Growing up on the Isle of Mull in Scotland was idyllic. The farm we lived on had over 6 miles of rugged coastline and more trees than you could ever build treehouses in. As young boys we had no such thing as TV, so we were forced to live wildly and adventurously, thriving in our imaginations.
Shortly after arriving at primary school, it became apparent there was something "wrong" with me. Before primary school I just seemed a bit energetic, though some might have said "hyperactive" or even "completely wild." When the need for conformity was imposed upon me, suddenly I wasn't just sprightly—I had ADHD. I was dangerous, bad, naughty. I didn't fit in. And when you don't fit in, people either try to make you fit in or label you as "sick."
I'm very fortunate that, during my primary years, my parents refused the drugs that were suggested to "calm me down" and instead opted for counseling. I have no recollection of what I said to the counselor, but I remember him—Mr. Hall. He was tall and warm and caring. I was lucky to avoid the drugs, lucky to find Mr. Hall, lucky to have assertive and forgiving parents. Things could have gone differently and that makes me grateful.
When I moved into secondary school, I struggled. It was a new school and new friends—or no new friends. Being the fourth of five kids, I had developed acute attention-seeking skills. If you didn't, in my house, you might get elbowed out of your dinner. My head was so busy, so complicated, and no one could understand the voices inside my head. But they ate at me—so much so, I tried to take my own life from depression, not once but two stomach pumps and an incident with a rope.
I left school at 16 and started my first business. I have my parents to thank for their incredible support and their words of wisdom drowning out the negativity from society around me. It didn't go as planned, but that didn't deter me one bit. I had this ability to focus on what's ahead—this sort of knowing. I know I'm going to get there, that this is all just part of the journey. And I'm so lucky and grateful I've had that mindset from the get-go.
By the time I was 23, I'd been a top door-to-door salesman, worked three years in corporate sales, and set up five businesses, the largest of which employed 10 people for two and a half years. People constantly reminded me that I had a gift—something special—which was as much a burden as it was a motivator.
All during this time I was self-medicating. Lots of partying, lots of drinking, lots and lots of getting out of my head. Oh, my head, leave me alone. Pray, leave me alone.
So when I found myself moving to London to become a broker, I could finally mix the two. The partying and drinking and the hard work went hand-in-hand. Brokering fit me well, and I fit brokering.

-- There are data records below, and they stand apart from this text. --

Definition writeLease (n : N) (fence : Z) : prog cluster unit := atom (fun c => (tt, set_lease (Some (n, fence)) c)).
Definition clearLease : prog cluster unit := atom (fun c => (tt, set_lease None c)).

Definition tryAcquire (n : N) : prog cluster (option Z) :=
  s ← conn n;
  locked ← query s (pg_try_advisory_lock s);
  if negb locked then mret None
  else
    fence ← query s (fun c => (cl_fence c + 1, set_fence (cl_fence c + 1) c));
    _ ← writeLease n fence;
    mret (Some fence).

Definition currentFence (n : N) : prog cluster Z :=
  s ← conn n; query s (fun c => (cl_fence c, c)).

Definition heartbeat (n : N) : prog cluster unit :=
  cl ← client n;
  match cl with
  | None => raise (JsError "heartbeat: no leader connection")
  | Some s =>
      _ ← query s (fun c => (tt, c));
      fence ← currentFence n;
      writeLease n fence
  end.

Definition release (n : N) : prog cluster unit :=
  cl ← client n;
  match cl with
  | None => mret tt
  | Some s => _ ← try_catch (query s (pg_advisory_unlock s)) (fun _ => mret tt); clearLease
  end.

Definition close (n : N) : prog cluster unit :=
  cl ← client n;
  _ ← match cl with Some s => atom (fun c => (tt, end_session s c)) | None => mret tt end;
  node_set n (set_client None).

(** ** ElectionService *)

Definition isLeader (n : N) : prog cluster bool := node_get n n_leader false.

Definition assertStillLeader (n : N) : prog cluster bool :=
  st ← node_get n (fun x => (n_leader x, n_myFence x)) (false, None);
  match st with
  | (true, Some f) =>
      try_catch (current ← currentFence n; mret (current =? f)) (fun _ => mret false)
  | _ => mret false
  end.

It wasn't until I removed alcohol from the equation that I suddenly realized how limiting it had been. I may as well have been taking Ritalin for the past 20 years. The clarity of mind, the productivity, the awareness, the relationship upgrades, and the total life boost—alcohol had been my Kryptonite, draining my power.
I couldn't believe what an advantage going alcohol-free gave me. I needed to spread the word. This was my calling, my destiny. Everything had led me to this point. I knew I needed to help people realize the same thing I had: that alcohol is one big, fat blind spot! For so many years, I had been numbing myself, numbing my super-fast-talking brain with a couple of pints here or a bottle or two of red there. When I finally lifted myself out, it was like seeing the matrix.
I know that many people with mental health problems will be using alcohol to numb the pain, the hurt, the fear, the anxiety, the stress, the difficulties. This is only exacerbating the problem. Now, I know you know this, but it's one thing saying and another doing. So here's the challenge: If you suffer from a mental health problem, stop drinking. Stop drinking right now. Then email me in 90 days and tell me how your life has changed, like the thousands of other people who have emailed over the past few months.
When I was a kid, I was mentally ill. I had ADHD. There was something wrong with me. Now I'm an adult.
I set up five businesses, all different, all giving people jobs—I have ADHD to thank for that.
I started a brokering desk in a crowded market and was number one in under three years—I have ADHD to thank for that.
I built a startup while building a multimillion-dollar brokering desk and helped thousands of people change their lives all over the world—I have ADHD to thank for that
It's truly a gift. It's a superpower. It's something you learn to control.
As a young boy, I always felt like such an outcast. This is the purpose of my message to you—you, with the ADHD, ADD, whatever, damn right, you're special. And you're not alone. You're part of an elite force, the SAS of humans—we have unique abilities and you need to learn to harness them. It takes time and patience and lots of love from those around you, but it's inside you, and I can't wait to see it flourish.